Johan Christoffer Boklund (15 July 1817 – 9 December 1880) was a Swedish history, genre, and portrait painter from Kulla-Gunnarstorp in Scania. He was the son of a gardener. At the age of fifteen, Boklund came to Lund, where he worked on illustrations for Sven Nilsson's works on Scandinavian fauna (under the supervision of Magnus Körner). He then became a student at the Royal Danish Academy of Fine Arts in Copenhagen where J. L. Lund was his teacher.

==Biography==
In 1837, Boklund went to Stockholm and began studying at the Royal Swedish Academy of Arts. He made a living as a lithograph and drawing teacher, and produced several small genre paintings of the everyday life (such as Flicka med blomster (English: Girl with flowers) and Köksinteriör (English: Kitchen interior)) and history paintings of the 17th century (such as Gustaf Adolfs afsked från Maria Eleonora (English: Gustaf Adolf's farewell from Maria Eleonora), which was awarded with a medal at the academy).

Together with fellow Swedish painter Johan Fredrik Höckert, Boklund traveled to Munich in Germany in 1846 and stayed there for eight years. During the summers he went on study trips to Bavaria, Tyrol, and northern Italy. During this period, Boklund primarily devoted his painting to the history genre with subjects from the 17th century, but he also made some paintings depicting picturesque and architectural interior. In 1853, he sent his painting Den nyfikne trumpetaren (English: The curious trumpet player) home to Sweden and it earned him a scholarship from the government. This allowed Boklund to move to Paris, where he worked at Thomas Couture's atelier from 1854 to 1855. In December 1855 he returned to Sweden.

Boklund became a teacher in painting at the Royal Swedish Academy of Arts in 1856, and was later appointed as professor. He taught, among others, King Charles XV of Sweden between 1856 and 1872. They were close friends. In 1866 he became curator at the Swedish National Museum of Fine Arts, and the following year he was appointed as director of the academy. Boklund was also a member of the committee that organized the 1866 Nordic Art Exhibition in Stockholm. Around the same time, he helped establish the women's section at the academy.

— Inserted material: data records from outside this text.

(* ===== verification/TopicPlaneRoutes.v ===== *)
(** * The routes of the data plane as an abstract machine

    [PlaneCore] keeps of a [Plane] what forwarding depends on: the packets of the routes, the
    pending samples, the subscriptions and the logs.  [core_step] is the abstract machine:
    routes open and close, samples are taken, delivered and sent.  [plane_refines_routes]
    shows that every run of the worker is a run of that machine; [TopicPlaneSafety] proves its
    invariants by induction on the steps. *)
From S2P Require Import Prelude Wire NetTypes NetWire Compatibility TopicProtocol DiscoveryProtocol TypeDescriptor ParameterCodec NetworkDiagnostics PeerDiscovery TopicPlane.

(** ** The routes without their bookkeeping *)
(** [InCore], [OutCore] and [PlaneCore] are what forwarding depends on; [c_last] is the last
    subscription id the process has drawn. *)
Record InCore := { ic_sub : option nat; ic_packet : TopicPacket; ic_latest : option TopicPacket }.
Record OutCore := { oc_packet : TopicPacket; oc_publisher : LocalEndpoint }.
Record PlaneCore := {
  c_last : Z; c_next : Z; c_states : nat; c_subs : list nat; c_in : list InCore; c_out : list OutCore;
  c_wire : list TopicDatagram; c_reads : list (RemoteEndpointIdentity * DynamicPayload); c_delivered : list TopicDelivery
}.
Definition in_core (r : Incoming) : InCore := {| ic_sub := in_subscription r; ic_packet := in_packet r; ic_latest := in_latest r |}.
Definition out_core (o : Outgoing) : OutCore := {| oc_packet := og_packet o; oc_publisher := og_publisher o |}.
Definition core (last : Z) (s : Plane) : PlaneCore :=
  {| c_last := last; c_next := pl_next_route s; c_states := length (pl_states s); c_subs := pl_subscriptions s; c_in := map in_core (pl_incoming s);
     c_out := map out_core (pl_outgoing s); c_wire := pl_wire s; c_reads := pl_reads s; c_delivered := pl_delivered s |}.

Boklund died on 9 December 1880 in Stockholm. Among the most famous paintings he made after his return to Sweden are Rådplägning: Gustaf II Adolf och tre krigare (1856), Till Karl X Gustaf framföres en ung krigare, som tillfångatagit en polack
(1859), Gustaf II Adolf och Axel Oxenstierna i öfverläggning om tyska kriget (1859), Ordonnans från trettioåriga kriget (1855), Tekla mottager underrättelsen om Max Piccolominis död (1860), Porträtt af drottning Lovisa (1861), Kristus i örtagården (1861), Meranerskyttar efter en målskjutning (1861), Klostergård i Tyrolen (1863), En lärd (1863), Utkik från förskansningarna (1874), and Marodör förföljer sitt rof (1875).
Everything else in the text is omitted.